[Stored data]
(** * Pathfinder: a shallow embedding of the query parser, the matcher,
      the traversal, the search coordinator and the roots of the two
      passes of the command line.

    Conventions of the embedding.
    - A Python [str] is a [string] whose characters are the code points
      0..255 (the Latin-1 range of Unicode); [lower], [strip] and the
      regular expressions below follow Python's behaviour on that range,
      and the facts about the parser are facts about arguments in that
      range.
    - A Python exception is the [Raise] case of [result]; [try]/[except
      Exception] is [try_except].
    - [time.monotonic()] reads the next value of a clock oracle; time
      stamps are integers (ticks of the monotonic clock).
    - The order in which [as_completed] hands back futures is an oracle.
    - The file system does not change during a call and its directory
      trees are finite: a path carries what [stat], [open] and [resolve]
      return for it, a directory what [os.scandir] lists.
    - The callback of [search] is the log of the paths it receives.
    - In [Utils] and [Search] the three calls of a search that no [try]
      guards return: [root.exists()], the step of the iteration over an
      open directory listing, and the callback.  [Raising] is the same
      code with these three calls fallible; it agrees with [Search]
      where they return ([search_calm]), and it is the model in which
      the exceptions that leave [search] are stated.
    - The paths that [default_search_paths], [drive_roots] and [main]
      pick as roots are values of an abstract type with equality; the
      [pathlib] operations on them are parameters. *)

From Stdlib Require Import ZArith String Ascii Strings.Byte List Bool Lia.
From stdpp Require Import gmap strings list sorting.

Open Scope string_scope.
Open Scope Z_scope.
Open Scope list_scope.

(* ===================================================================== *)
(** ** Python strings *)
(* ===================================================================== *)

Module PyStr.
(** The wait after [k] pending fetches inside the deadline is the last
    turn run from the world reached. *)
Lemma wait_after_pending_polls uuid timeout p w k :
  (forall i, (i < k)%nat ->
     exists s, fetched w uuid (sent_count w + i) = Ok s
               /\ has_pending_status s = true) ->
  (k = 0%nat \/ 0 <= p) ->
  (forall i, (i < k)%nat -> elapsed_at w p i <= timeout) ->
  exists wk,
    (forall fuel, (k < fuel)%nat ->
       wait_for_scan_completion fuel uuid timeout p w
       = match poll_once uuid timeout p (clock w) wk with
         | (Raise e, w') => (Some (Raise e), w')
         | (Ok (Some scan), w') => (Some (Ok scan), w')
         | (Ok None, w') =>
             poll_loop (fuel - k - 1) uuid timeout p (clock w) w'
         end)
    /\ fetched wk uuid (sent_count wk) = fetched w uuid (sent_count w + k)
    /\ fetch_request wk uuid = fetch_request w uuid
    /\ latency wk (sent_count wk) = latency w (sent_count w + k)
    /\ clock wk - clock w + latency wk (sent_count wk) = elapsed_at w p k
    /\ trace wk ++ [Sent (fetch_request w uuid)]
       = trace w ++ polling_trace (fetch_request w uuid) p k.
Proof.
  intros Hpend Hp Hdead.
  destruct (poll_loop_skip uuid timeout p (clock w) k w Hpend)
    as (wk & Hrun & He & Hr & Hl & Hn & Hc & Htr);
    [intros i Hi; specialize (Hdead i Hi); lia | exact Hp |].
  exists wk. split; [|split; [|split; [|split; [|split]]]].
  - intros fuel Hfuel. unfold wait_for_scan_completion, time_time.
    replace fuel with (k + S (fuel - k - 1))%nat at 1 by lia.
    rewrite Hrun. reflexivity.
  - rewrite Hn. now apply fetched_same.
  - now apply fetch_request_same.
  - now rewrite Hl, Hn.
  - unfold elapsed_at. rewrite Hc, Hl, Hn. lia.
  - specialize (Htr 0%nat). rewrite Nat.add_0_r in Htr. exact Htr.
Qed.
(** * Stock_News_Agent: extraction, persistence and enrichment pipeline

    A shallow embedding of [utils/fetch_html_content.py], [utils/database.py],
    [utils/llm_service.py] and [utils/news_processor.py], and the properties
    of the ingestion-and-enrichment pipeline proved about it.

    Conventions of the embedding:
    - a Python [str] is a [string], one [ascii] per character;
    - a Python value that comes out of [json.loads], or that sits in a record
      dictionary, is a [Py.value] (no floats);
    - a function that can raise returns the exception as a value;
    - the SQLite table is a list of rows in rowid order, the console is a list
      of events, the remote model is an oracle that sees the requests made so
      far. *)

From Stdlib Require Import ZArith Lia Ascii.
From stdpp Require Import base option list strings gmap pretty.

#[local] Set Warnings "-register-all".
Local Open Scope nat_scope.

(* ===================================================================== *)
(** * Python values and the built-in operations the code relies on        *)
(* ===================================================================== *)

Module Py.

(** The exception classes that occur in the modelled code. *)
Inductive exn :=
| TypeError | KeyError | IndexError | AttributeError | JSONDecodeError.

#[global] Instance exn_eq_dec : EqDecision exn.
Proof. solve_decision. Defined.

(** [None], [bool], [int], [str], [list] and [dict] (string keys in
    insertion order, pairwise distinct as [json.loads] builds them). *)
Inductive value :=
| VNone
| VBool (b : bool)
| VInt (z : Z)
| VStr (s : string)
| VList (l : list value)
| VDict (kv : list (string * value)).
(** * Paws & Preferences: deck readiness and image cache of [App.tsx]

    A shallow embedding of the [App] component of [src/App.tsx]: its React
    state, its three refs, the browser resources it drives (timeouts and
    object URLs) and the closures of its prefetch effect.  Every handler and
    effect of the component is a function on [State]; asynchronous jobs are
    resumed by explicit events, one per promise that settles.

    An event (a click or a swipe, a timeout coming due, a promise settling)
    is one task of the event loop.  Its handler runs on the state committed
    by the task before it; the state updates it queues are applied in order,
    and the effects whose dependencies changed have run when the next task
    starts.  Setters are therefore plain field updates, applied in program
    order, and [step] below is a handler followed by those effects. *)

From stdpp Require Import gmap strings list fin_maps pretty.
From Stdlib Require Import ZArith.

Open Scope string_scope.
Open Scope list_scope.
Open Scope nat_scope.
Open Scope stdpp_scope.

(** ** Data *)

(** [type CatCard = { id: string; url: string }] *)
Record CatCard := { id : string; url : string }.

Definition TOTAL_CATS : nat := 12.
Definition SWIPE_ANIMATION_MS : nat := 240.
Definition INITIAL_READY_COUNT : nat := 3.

**Work instruction:**
Please give all of the entries again, exactly as written.

**Response:**
(** * Pathfinder: a shallow embedding of the query parser, the matcher,
      the traversal, the search coordinator and the roots of the two
      passes of the command line.

    Conventions of the embedding.
    - A Python [str] is a [string] whose characters are the code points
      0..255 (the Latin-1 range of Unicode); [lower], [strip] and the
      regular expressions below follow Python's behaviour on that range,
      and the facts about the parser are facts about arguments in that
      range.
    - A Python exception is the [Raise] case of [result]; [try]/[except
      Exception] is [try_except].
    - [time.monotonic()] reads the next value of a clock oracle; time
      stamps are integers (ticks of the monotonic clock).
    - The order in which [as_completed] hands back futures is an oracle.
    - The file system does not change during a call and its directory
      trees are finite: a path carries what [stat], [open] and [resolve]
      return for it, a directory what [os.scandir] lists.
    - The callback of [search] is the log of the paths it receives.
    - In [Utils] and [Search] the three calls of a search that no [try]
      guards return: [root.exists()], the step of the iteration over an
      open directory listing, and the callback.  [Raising] is the same
      code with these three calls fallible; it agrees with [Search]
      where they return ([search_calm]), and it is the model in which
      the exceptions that leave [search] are stated.
    - The paths that [default_search_paths], [drive_roots] and [main]
      pick as roots are values of an abstract type with equality; the
      [pathlib] operations on them are parameters. *)

From Stdlib Require Import ZArith String Ascii Strings.Byte List Bool Lia.
From stdpp Require Import gmap strings list sorting.

Open Scope string_scope.
Open Scope Z_scope.
Open Scope list_scope.

(* ===================================================================== *)
(** ** Python strings *)
(* ===================================================================== *)

Module PyStr.
(** The wait after [k] pending fetches inside the deadline is the last
    turn run from the world reached. *)
Lemma wait_after_pending_polls uuid timeout p w k :
  (forall i, (i < k)%nat ->
     exists s, fetched w uuid (sent_count w + i) = Ok s
               /\ has_pending_status s = true) ->
  (k = 0%nat \/ 0 <= p) ->
  (forall i, (i < k)%nat -> elapsed_at w p i <= timeout) ->
  exists wk,
    (forall fuel, (k < fuel)%nat ->
       wait_for_scan_completion fuel uuid timeout p w
       = match poll_once uuid timeout p (clock w) wk with
         | (Raise e, w') => (Some (Raise e), w')
         | (Ok (Some scan), w') => (Some (Ok scan), w')
         | (Ok None, w') =>
             poll_loop (fuel - k - 1) uuid timeout p (clock w) w'
         end)
    /\ fetched wk uuid (sent_count wk) = fetched w uuid (sent_count w + k)
    /\ fetch_request wk uuid = fetch_request w uuid
    /\ latency wk (sent_count wk) = latency w (sent_count w + k)
    /\ clock wk - clock w + latency wk (sent_count wk) = elapsed_at w p k
    /\ trace wk ++ [Sent (fetch_request w uuid)]
       = trace w ++ polling_trace (fetch_request w uuid) p k.
Proof.
  intros Hpend Hp Hdead.
  destruct (poll_loop_skip uuid timeout p (clock w) k w Hpend)
    as (wk & Hrun & He & Hr & Hl & Hn & Hc & Htr);
    [intros i Hi; specialize (Hdead i Hi); lia | exact Hp |].
  exists wk. split; [|split; [|split; [|split; [|split]]]].
  - intros fuel Hfuel. unfold wait_for_scan_completion, time_time.
    replace fuel with (k + S (fuel - k - 1))%nat at 1 by lia.
    rewrite Hrun. reflexivity.
  - rewrite Hn. now apply fetched_same.
  - now apply fetch_request_same.
  - now rewrite Hl, Hn.
  - unfold elapsed_at. rewrite Hc, Hl, Hn. lia.
  - specialize (Htr 0%nat). rewrite Nat.add_0_r in Htr. exact Htr.
Qed.
(** * Stock_News_Agent: extraction, persistence and enrichment pipeline

    A shallow embedding of [utils/fetch_html_content.py], [utils/database.py],
    [utils/llm_service.py] and [utils/news_processor.py], and the properties
    of the ingestion-and-enrichment pipeline proved about it.

    Conventions of the embedding:
    - a Python [str] is a [string], one [ascii] per character;
    - a Python value that comes out of [json.loads], or that sits in a record
      dictionary, is a [Py.value] (no floats);
    - a function that can raise returns the exception as a value;
    - the SQLite table is a list of rows in rowid order, the console is a list
      of events, the remote model is an oracle that sees the requests made so
      far. *)

From Stdlib Require Import ZArith Lia Ascii.
From stdpp Require Import base option list strings gmap pretty.

#[local] Set Warnings "-register-all".
Local Open Scope nat_scope.

(* ===================================================================== *)
(** * Python values and the built-in operations the code relies on        *)
(* ===================================================================== *)

Module Py.

(** The exception classes that occur in the modelled code. *)
Inductive exn :=
| TypeError | KeyError | IndexError | AttributeError | JSONDecodeError.

#[global] Instance exn_eq_dec : EqDecision exn.
Proof. solve_decision. Defined.

(** [None], [bool], [int], [str], [list] and [dict] (string keys in
    insertion order, pairwise distinct as [json.loads] builds them). *)
Inductive value :=
| VNone
| VBool (b : bool)
| VInt (z : Z)
| VStr (s : string)
| VList (l : list value)
| VDict (kv : list (string * value)).
(** * Paws & Preferences: deck readiness and image cache of [App.tsx]

    A shallow embedding of the [App] component of [src/App.tsx]: its React
    state, its three refs, the browser resources it drives (timeouts and
    object URLs) and the closures of its prefetch effect.  Every handler and
    effect of the component is a function on [State]; asynchronous jobs are
    resumed by explicit events, one per promise that settles.

    An event (a click or a swipe, a timeout coming due, a promise settling)
    is one task of the event loop.  Its handler runs on the state committed
    by the task before it; the state updates it queues are applied in order,
    and the effects whose dependencies changed have run when the next task
    starts.  Setters are therefore plain field updates, applied in program
    order, and [step] below is a handler followed by those effects. *)

From stdpp Require Import gmap strings list fin_maps pretty.
From Stdlib Require Import ZArith.

Open Scope string_scope.
Open Scope list_scope.
Open Scope nat_scope.
Open Scope stdpp_scope.

(** ** Data *)

(** [type CatCard = { id: string; url: string }] *)
Record CatCard := { id : string; url : string }.

Definition TOTAL_CATS : nat := 12.
Definition SWIPE_ANIMATION_MS : nat := 240.
Definition INITIAL_READY_COUNT : nat := 3.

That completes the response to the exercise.